During the year ended December 31, 2016, the Community Banking segment had net income of $46 million, compared to net income of $26 million for the year ended December 31, 2015, primarily due to a $35 million increase in net interest income resulting from growth in our warehouse, commercial, and home builder finance loan balances along with an increase in net gain on loan sales of $21 million, primarily driven by the sale of performing residential first mortgage loans out of the LHFI portfolio during the year ended December 31, 2016. These increases were partially offset by a $20 million increase in noninterest expense driven by personnel related expenses and higher advertising expenses which have supported our strategic growth initiatives. In addition, the benefit for loan losses decreased $9 million due to higher sales of nonperforming and interest-only loans in 2015 which drove a provision benefit of $19 million.

Mortgage Originations

2017 compared to 2016

The Mortgage Originations segment net income decreased $9 million to $110 million during the year ended December 31, 2017, compared to $119 million during the year ended December 31, 2016. The decrease was primarily due to a $68 million increase in noninterest expense driven by expenses associated with growth initiatives, which included an increase in compensation and benefits and higher commissions resulting from the acquisition of Opes Advisors and an increase in mortgage volume. In addition, net gain on loan sales decreased $32 million driven by a 21 basis point decrease in margin resulting from competitive factors and a shift in product mix with higher correspondent volume resulting from acquisitions. These decreases were partially offset by a $48 million increase in net return on MSRs. Additionally, net interest income increased $39 million resulting from increased mortgage volume and longer turn times to take advantage of attractive spreads.

2016 compared to 2015

The Mortgage Originations segment net income decreased $30 million to $119 million during the year ended December 31, 2016, compared to $149 million during the year ended December 31, 2015. The decrease was primarily due to a $43 million decrease in noninterest income primarily attributable to lower net return on MSRs resulting from higher prepayments and an increased probability of prepayment assumption driven by the low interest rate environment experienced throughout the year. This was offset by an increase of $10 million in net interest income primarily resulting from higher average LHFS balances in 2016.

Mortgage Servicing

2017 compared to 2016

The Mortgage Servicing segment reported a net loss of $15 million for the year ended December 31, 2017, compared to a net loss of $13 million for the year ended December 31, 2016. The decrease was primarily due to lower loan administration income resulting from higher amounts paid to subservice clients for custodial balances which is driven by higher market rates and increased volume. Additionally, lower company controlled deposits drove a decrease in net interest income.

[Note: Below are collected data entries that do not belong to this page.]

Lemma match_detector_head (s : str) :
  is_Some (match_detector s) → ∃ s', s = "("%char :: s'.
Proof.
  unfold match_detector. intros [r Hr].
  destruct (expect "(" s) as [s'|] eqn:E; [|done].
  apply expect_Some in E. eauto.
Qed.

(** X15: text without an opening parenthesis, the empty text included,
    is always reported as needing normalisation. *)
Theorem needs_normalization_no_parenthesis (data : str) :
  "("%char ∉ data → needs_normalization data = "Yes".
Proof.
  intros Hno. unfold needs_normalization.
  assert (search_detector data = false) as ->; [|done].
  induction data as [|a data IH]; [done|].
  apply not_elem_of_cons in Hno as [Hne Hno].
  rewrite search_detector_cons, IH by done. rewrite orb_false_r.
  apply bool_decide_eq_false_2. intros [s' [= ->]]%match_detector_head.
  done.
Qed.

Lemma needs_normalization_no_parenthesis_witness :
  needs_normalization "1.0 [X0 Y1] + 2.0 [Z2]" = "Yes".
Proof.
  apply needs_normalization_no_parenthesis. by apply contains_false.
Defined.

(** ** Term parser: text without terms *)

Lemma until_rparen_Some (s body rest : str) :
  until_rparen s = Some (body, rest) → s = body ++ ")"%char :: rest.
Proof.
  revert body. induction s as [|a s IH]; intros body; simpl; [done|].
  destruct (Ascii.eqb_spec a ")") as [->|_]; [by intros [= <- <-]|].
  destruct (until_rparen s) as [[b r]|]; simpl; [|done].
  intros [= <- <-]. simpl. f_equal. by apply IH.
Qed.

Lemma lazy_dot_until_Some (c : ascii) (s body rest : str) :
  lazy_dot_until c s = Some (body, rest) → s = body ++ c :: rest.
Proof.
  revert body. induction s as [|a s IH]; intros body; simpl; [done|].
  destruct (Ascii.eqb_spec a c) as [->|_]; [by intros [= <- <-]|].
  destruct (Ascii.eqb a newline); [done|].
  destruct (lazy_dot_until c s) as [[b r]|]; simpl; [|done].
  intros [= <- <-]. simpl. f_equal. by apply IH.
Qed.

Lemma bracketed_Some (s body rest : str) :
  bracketed s = Some (body, rest) →
  ∃ ws, s = ws ++ "["%char :: body ++ "]"%char :: rest.
Proof.
  unfold bracketed. destruct (lstrip_suffix s) as [ws Hs].
  destruct (expect "[" (lstrip s)) as [s'|] eqn:E; simpl; [|done].
  apply expect_Some in E. intros H%lazy_dot_until_Some.
  exists ws. by rewrite Hs at 1; rewrite E, H.
Qed.

(** A match of the canonical pattern at the head of [s] shows the four
    delimiters in [s]. *)
Lemma match_canonical_term_Some (s coeff ops rest : str) :
  match_canonical_term s = Some (coeff, ops, rest) →
  ∃ ws, s = "(" ++ coeff ++ ")" ++ ws ++ "[" ++ ops ++ "]" ++ rest.
Proof.
  unfold match_canonical_term.
  destruct (expect "(" s) as [s1|] eqn:E1; simpl; [|done].
  apply expect_Some in E1 as ->.
  destruct (until_rparen s1) as [[c s2]|] eqn:E2; simpl; [|done].
  apply until_rparen_Some in E2 as ->.
  destruct c as [|a c]; [done|].
  destruct (bracketed s2) as [[o r]|] eqn:E3; simpl; [|done].
  apply bracketed_Some in E3 as [ws ->]. intros [= <- <- <-].
  by exists ws.
Qed.

Lemma findall_from_no_match (skip : nat) (s : str) :
  (∀ pre t, s = pre ++ t → match_canonical_term t = None) →
  findall_from skip s = [].
Proof.
  revert skip. induction s as [|a s IH]; intros skip Hnone; [done|].
  assert (Htail : ∀ pre t, s = pre ++ t → match_canonical_term t = None).
  { intros pre t ->. by apply (Hnone (a :: pre)). }
  destruct skip as [|k]; [|by apply IH].
  rewrite findall_from_0_cons, (Hnone [] (a :: s)) by done. by apply IH.
Qed.

(** X16: text in which one of the four delimiters of a canonical term
    is missing holds no term for the term parser, which returns the
    empty list and raises no error, for text and for bytes that decode
    to such text.  Text in the loose form, which has no parenthesis, is
    such a text. *)
Theorem parse_without_delimiter {C : Type} (complex : str → option C)
  (max_str_digits : nat) (decode : list Byte.byte → option str)
  (input : pydata) (data : str) (delimiter : ascii) :
  decode_data decode input = Ok data →
  delimiter ∈ ["("%char; ")"%char; "["%char; "]"%char] →
  delimiter ∉ data →
  parse_hamiltonian_to_sparsepauliop complex max_str_digits decode input
  = Ok [].
Proof.
  intros Hdata Hdelim Hno. unfold parse_hamiltonian_to_sparsepauliop.
  rewrite Hdata. cbn [bind].
  unfold findall_canonical_terms. rewrite findall_from_no_match; [done|].
  intros pre t -> . destruct (match_canonical_term t) as [[[coeff ops] rest]|]
    eqn:E; [|done].
  exfalso. apply Hno. apply match_canonical_term_Some in E as [ws ->].
  rewrite !elem_of_app.
  repeat (apply elem_of_cons in Hdelim as [->|Hdelim]).
  - right. left. by apply contains_true.
  - do 3 right. left. by apply contains_true.
  - do 5 right. left. by apply contains_true.
  - do 7 right. left. by apply contains_true.
  - inversion Hdelim.
Qed.

Lemma parse_without_delimiter_witness :
  parse_hamiltonian_to_sparsepauliop float_of_integer 4300 decode_utf8
    (Text "x [X0 Y1] + y [Z2]")
  = Ok [].
Proof.
  refine (parse_without_delimiter float_of_integer 4300 decode_utf8
            (Text "x [X0 Y1] + y [Z2]") "x [X0 Y1] + y [Z2]" "(" _ _ _).
  - reflexivity.
  - left.
  - by apply contains_false.
Defined.

(** ** Variable-range aggregator: errors and empty datasets *)

Section AggregatorMore.
Context {F : Type} (float : str → option F) (float_lt : F → F → bool).
Context (h5_keys : str → option (list str)).

Lemma scan_entries_app (results : Dict.t (Dict.t (list str)))
  (before after : list str) :
  scan_entries h5_keys results (before ++ after)
  = let* results := scan_entries h5_keys results before in
    scan_entries h5_keys results after.
Proof.
  revert results. induction before as [|entry before IH]; intros results.
  - done.
  - simpl. destruct (scan_entry h5_keys results entry); simpl; [|done].
    apply IH.
Qed.

Lemma scan_entries_cons (results : Dict.t (Dict.t (list str)))
  (entry : str) (file_input : list str) :
  scan_entries h5_keys results (entry :: file_input)
  = let* results := scan_entry h5_keys results entry in
    scan_entries h5_keys results file_input.
Proof. reflexivity. Qed.

Lemma scan_entry_no_colon (results : Dict.t (Dict.t (list str)))
  (entry : str) :
  ":"%char ∉ entry → scan_entry h5_keys results entry = Raise IndexError.
Proof.
  intros Hno. unfold scan_entry.
  change (list_ascii_of_string ":") with [":"%char].
  by rewrite (split_notin ":" entry).
Qed.

Lemma split_three (c : ascii) (s1 s2 s3 : str) :
  c ∉ s1 → c ∉ s2 → c ∉ s3 →
  split c (s1 ++ c :: s2 ++ c :: s3) = [s1; s2; s3].
Proof.
  intros H1 H2 H3. rewrite split_app by done. f_equal.
  rewrite split_app by done. f_equal. by apply split_notin.
Qed.

Lemma scan_entry_bad_constraint (results : Dict.t (Dict.t (list str)))
  (function_name file_path fixed : str) :
  ":"%char ∉ function_name → ":"%char ∉ file_path → ":"%char ∉ fixed →
  length (split "=" fixed) ≠ 2 →
  scan_entry h5_keys results
    (function_name ++ ":" ++ file_path ++ ":" ++ fixed)
  = Raise ValueError.
Proof.
  intros H1 H2 H3 Hlen. unfold scan_entry.
  change (split ":" (function_name ++ ":" ++ file_path ++ ":" ++ fixed))
    with (split ":" (function_name ++ ":"%char :: file_path
                     ++ ":"%char :: fixed)).
  rewrite split_three by done.
  by destruct (split "=" fixed) as [|a [|b [|c l]]].
Qed.

Lemma elem_of_instance_name_of (item : str) (c : ascii) :
  c ∈ instance_name_of item → c ∈ item.
Proof.
  unfold instance_name_of. destruct (contains ":" item); [|done].
  pose proof (split_nonempty ":" item) as Hne.
  destruct (split ":" item) as [|piece pieces] eqn:E; [done|]. simpl.
  apply (elem_of_split ":" item). rewrite E. left.
Qed.

Lemma scan_item_unfold (fixed : option (str * str))
  (variable_values : Dict.t (list str)) (item : str) :
  scan_item fixed variable_values item
  = if selects fixed item
    then foldl add_value variable_values
           (parse_instance_variables (instance_name_of item))
    else variable_values.
Proof. by destruct fixed as [[fixed_variable fixed_value]|]. Qed.

Lemma scan_item_no_hyphen (fixed : option (str * str))
  (variable_values : Dict.t (list str)) (item : str) :
  "-"%char ∉ item → scan_item fixed variable_values item = variable_values.
Proof.
  intros Hno. rewrite scan_item_unfold.
  assert (parse_instance_variables (instance_name_of item) = []) as ->.
  { unfold parse_instance_variables. apply foldl_parse_instance_part_plain.
    intros part Hpart Hin. apply Hno, elem_of_instance_name_of.
    by eapply elem_of_split. }
  by destruct (selects fixed item).
Qed.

These decreases were partially offset by higher noninterest income primarily due an increase in the number of loans subserviced for others, which grew by nearly 90,000 loans, or 40.8 percent, for the year ended December 31, 2017 as compared to the year ended December 31, 2016.

2016 compared to 2015

The Mortgage Servicing segment reported a net loss of $13 million for the year ended December 31, 2016, compared to a net loss of $28 million for the year ended December 31, 2015. The improvement was primarily due to a $17 million increase in net interest income resulting from higher funds transfer pricing earned on company controlled deposits and higher interest recoveries on modified loans with government guarantees. This increase was partially offset by a decrease in noninterest income due to a lower overall volume of performing and default loans serviced.


16



Other

2017 compared to 2016

For the year ended December 31, 2017, the Other segment reported net loss of $71 million for the year ended December 31, 2017, compared to net income of $19 million for the year ended December 31, 2016. The decrease in net income is primarily due to the charge to the provision for income taxes of approximately $80 million, resulting from the new tax legislation that required revaluation of our DTAs at a lower corporate statutory rate. In addition, the prior year saw an increase in noninterest income primarily due to the $24 million decrease in the fair value of the DOJ settlement liability.

2016 compared to 2015

For the year ended December 31, 2016, the Other segment reported net income of $19 million, as compared to net income of $11 million for the year ended December 31, 2015. The improvement was primarily due to an increase in noninterest income due to a $24 million decrease in the fair value of the DOJ settlement liability, and an increase from the improved cash surrender value of bank owned life insurance. These increases were primarily offset by an increase in interest expense due to higher average outstanding FHLB advances and senior debt issued for TARP redemption.

RISK MANAGEMENT

Like all financial services companies, we engage in business activities and assume the related risks. The risks we are subject to in the normal course of business, include, but are not limited to, credit, regulatory compliance, legal, reputation, liquidity, market, operational and strategic. We have made significant investments in our risk management activities which are focused on ensuring we properly identify, measure and manage such risks across the entire enterprise to maintain safety and soundness and maximize profitability. We hold capital to protect from unexpected loss arising from these risks.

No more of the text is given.